[What you need to do] Report each line of the data that has "rest" somewhere in it.

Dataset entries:
(* ===== verification/CommandLine.v ===== *)
(** The command line of a node: [parseConfig] of [cmd/raftiq/config.go], with what it
    uses of the packages flag and time, and [newLogger] of [main.go].

    An argument is a list of bytes.  [flag.Parse] handles the arguments in order and
    ends the process with status 2 at the first bad one, with status 0 at a request for
    help; a value that is returned is that of [validateConfig].  The text of usage and
    errors is left out. *)

From S2P Require Import Prelude Float64 Model Bytes Decimal Config.

(** ** [time.ParseDuration] *)

Definition dot : byte := x2e.

(** [None] is an overflow. *)
Fixpoint leadingInt (x : N) (s : bytes) : option (N * bytes) :=
  match s with
  | [] => Some (x, [])
  | c :: s' =>
      if negb (is_digit c) then Some (x, s)
      else if (2 ^ 63 / 10 <? x)%N then None
      else let x := (x * 10 + digit c)%N in if (2 ^ 63 <? x)%N then None else leadingInt x s'
  end.

(** The digits after a point, and the power of ten they are divided by. *)
Fixpoint leadingFraction (x scale : N) (overflow : bool) (s : bytes) : N * N * bytes :=
  match s with
  | [] => (x, scale, [])
  | c :: s' =>
      if negb (is_digit c) then (x, scale, s)
      else if overflow || ((2 ^ 63 - 1) / 10 <? x)%N then leadingFraction x scale true s'
      else
        let y := (x * 10 + digit c)%N in
        if (2 ^ 63 <? y)%N then leadingFraction x scale true s' else leadingFraction y (scale * 10) false s'
  end.

(** Up to the next digit or point. *)
Fixpoint span_unit (s : bytes) : bytes * bytes :=
  match s with
  | [] => ([], [])
  | c :: s' => if Byte.eqb c dot || is_digit c then ([], s) else let '(u, rest) := span_unit s' in (c :: u, rest)
  end.

Definition unitMap (u : bytes) : option N :=
  if bool_decide (u = string_bytes "ns") then Some 1%N
  else if bool_decide (u = string_bytes "us") then Some 1000%N
  else if bool_decide (u = [xc2; xb5; x73]) then Some 1000%N
  else if bool_decide (u = [xce; xbc; x73]) then Some 1000%N
  else if bool_decide (u = string_bytes "ms") then Some 1000000%N
  else if bool_decide (u = string_bytes "s") then Some 1000000000%N
  else if bool_decide (u = string_bytes "m") then Some 60000000000%N
  else if bool_decide (u = string_bytes "h") then Some 3600000000000%N
  else None.

(** The loop: one number with its unit per round.  The sum is a uint64. *)
Fixpoint parseUnits (fuel : nat) (d : N) (s : bytes) : option N :=
  match fuel, s with
  | _, [] => Some d
  | O, _ => None
  | S fuel, c :: _ =>
      if negb (Byte.eqb c dot || is_digit c) then None
      else
        '(v, s1) ← leadingInt 0 s;
        let pre := negb (length s =? length s1)%nat in
        let '(f, scale, s2, post) :=
          match s1 with
          | c :: s' =>
              if Byte.eqb c dot
              then let '(f, scale, s2) := leadingFraction 0 1 false s' in
                   (f, scale, s2, negb (length s' =? length s2)%nat)
              else (0%N, 1%N, s1, false)
          | [] => (0%N, 1%N, s1, false)
          end in
        if negb pre && negb post then None
        else
          let '(u, s3) := span_unit s2 in
          if bool_decide (u = []) then None
          else
            unit ← unitMap u;
            if (2 ^ 63 / unit <? v)%N then None
            else
              let v := (v * unit)%N in
              let v := if (0 <? f)%N then (v + truncate (mul_whole (float64_of f) (round_ratio unit scale)))%N else v in
              if (0 <? f)%N && (2 ^ 63 <? v)%N then None
              else
                let d := ((d + v) mod 2 ^ 64)%N in
                if (2 ^ 63 <? d)%N then None else parseUnits fuel d s3
  end.

(** Nanoseconds; [None] is an error. *)
Definition ParseDuration (s : bytes) : option Z :=
  let '(neg, s) :=
    match s with
    | c :: s' => if Byte.eqb c x2d then (true, s') else if Byte.eqb c x2b then (false, s') else (false, s)
    | [] => (false, s)
    end in
  if bool_decide (s = string_bytes "0") then Some 0%Z
  else if bool_decide (s = []) then None
  else
    d ← parseUnits (length s) 0 s;
    if neg : bool then Some (if (d =? 2 ^ 63)%N then - 2 ^ 63 else - Z.of_N d)%Z
    else if (2 ^ 63 - 1 <? d)%N then None else Some (Z.of_N d).

Example durations :
  ParseDuration (string_bytes "100ms") = Some 100000000%Z /\
  ParseDuration (string_bytes "1h15m30.918s") = Some 4530918000000%Z /\
  ParseDuration (string_bytes "-.5s") = Some (-500000000)%Z /\
  ParseDuration (string_bytes "0.1h") = Some 360000000000%Z /\
  ParseDuration (string_bytes "9223372036854775807ns") = Some 9223372036854775807%Z /\
  ParseDuration (string_bytes "9223372036854775808ns") = None /\
  ParseDuration (string_bytes "100") = None /\ ParseDuration (string_bytes "1s ") = None.
Proof. vm_compute. done. Qed.

(** ** [flag.Parse] *)

Inductive flag_arg :=
| NotAFlag
| EndOfFlags
| BadFlag
| FlagArg (name : bytes) (value : option bytes).

Definition flag_syntax (s : bytes) : flag_arg :=
  let named (name : bytes) :=
    match name with
    | [] => BadFlag
    | c :: _ =>
        if Byte.eqb c x2d || Byte.eqb c equals then BadFlag
        else match cut equals name with
             | Some (name, value) => FlagArg name (Some value)
             | None => FlagArg name None
             end
    end in
  match s with
  | [] => NotAFlag
  | c :: s =>
      if negb (Byte.eqb c x2d) then NotAFlag
      else match s with
           | [] => NotAFlag
           | c' :: s' =>
               if Byte.eqb c' x2d then match s' with [] => EndOfFlags | _ => named s' end else named s
           end
  end.

(** A command line is handled, with the arguments left over, or the process ends. *)
Inductive parsed (C : Type) := Parsed (cfg : C) (rest : list bytes) | ProcessExit (status : N).
Arguments Parsed {C}. Arguments ProcessExit {C}.

Section Flag.
Context {C : Type}.

(** The flags by name; [Set] of a flag, [None] for a flag that is not defined. *)
Context (formal : bytes -> option (bytes -> C -> C * option error)).

Definition set_flag (set : bytes -> C -> C * option error) (value : bytes) (k : C -> parsed C) (cfg : C) : parsed C :=
  match set value cfg with
  | (cfg, None) => k cfg
  | (_, Some _) => ProcessExit 2
  end.

Fixpoint flag_Parse (args : list bytes) (cfg : C) : parsed C :=
  match args with
  | [] => Parsed cfg []
  | s :: args' =>
      match flag_syntax s with
      | NotAFlag => Parsed cfg args
      | EndOfFlags => Parsed cfg args'
      | BadFlag => ProcessExit 2
      | FlagArg name value =>
          match formal name with
          | None => ProcessExit (if bool_decide (name = string_bytes "help" \/ name = string_bytes "h") then 0 else 2)
          | Some set =>
              match value, args' with
              | Some value, _ => set_flag set value (flag_Parse args') cfg
              | None, value :: args' => set_flag set value (flag_Parse args') cfg
              | None, [] => ProcessExit 2
              end
          end
      end
  end.

End Flag.

(** ** The flags of a node *)

Inductive flag_id :=
| f_id | f_raft_addr | f_kv_addr | f_metrics_addr | f_health_addr | f_data_dir | f_peers | f_workers
| f_heartbeat | f_election | f_log_level | f_tls_ca | f_tls_cert | f_tls_key.

Definition all_flags : list flag_id :=
  [f_id; f_raft_addr; f_kv_addr; f_metrics_addr; f_health_addr; f_data_dir; f_peers; f_workers;
   f_heartbeat; f_election; f_log_level; f_tls_ca; f_tls_cert; f_tls_key].

#[global] Instance flag_id_eq_dec : EqDecision flag_id.
Proof. solve_decision. Defined.

Definition flag_name (f : flag_id) : string :=
  match f with
  | f_id => "id" | f_raft_addr => "raft-addr" | f_kv_addr => "kv-addr" | f_metrics_addr => "metrics-addr"
  | f_health_addr => "health-addr" | f_data_dir => "data-dir" | f_peers => "peers" | f_workers => "workers"
  | f_heartbeat => "heartbeat" | f_election => "election" | f_log_level => "log-level"
  | f_tls_ca => "tls-ca" | f_tls_cert => "tls-cert" | f_tls_key => "tls-key"
  end.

[Output for this task]
  | c :: s' => if Byte.eqb c dot || is_digit c then ([], s) else let '(u, rest) := span_unit s' in (c :: u, rest)
Inductive parsed (C : Type) := Parsed (cfg : C) (rest : list bytes) | ProcessExit (status : N).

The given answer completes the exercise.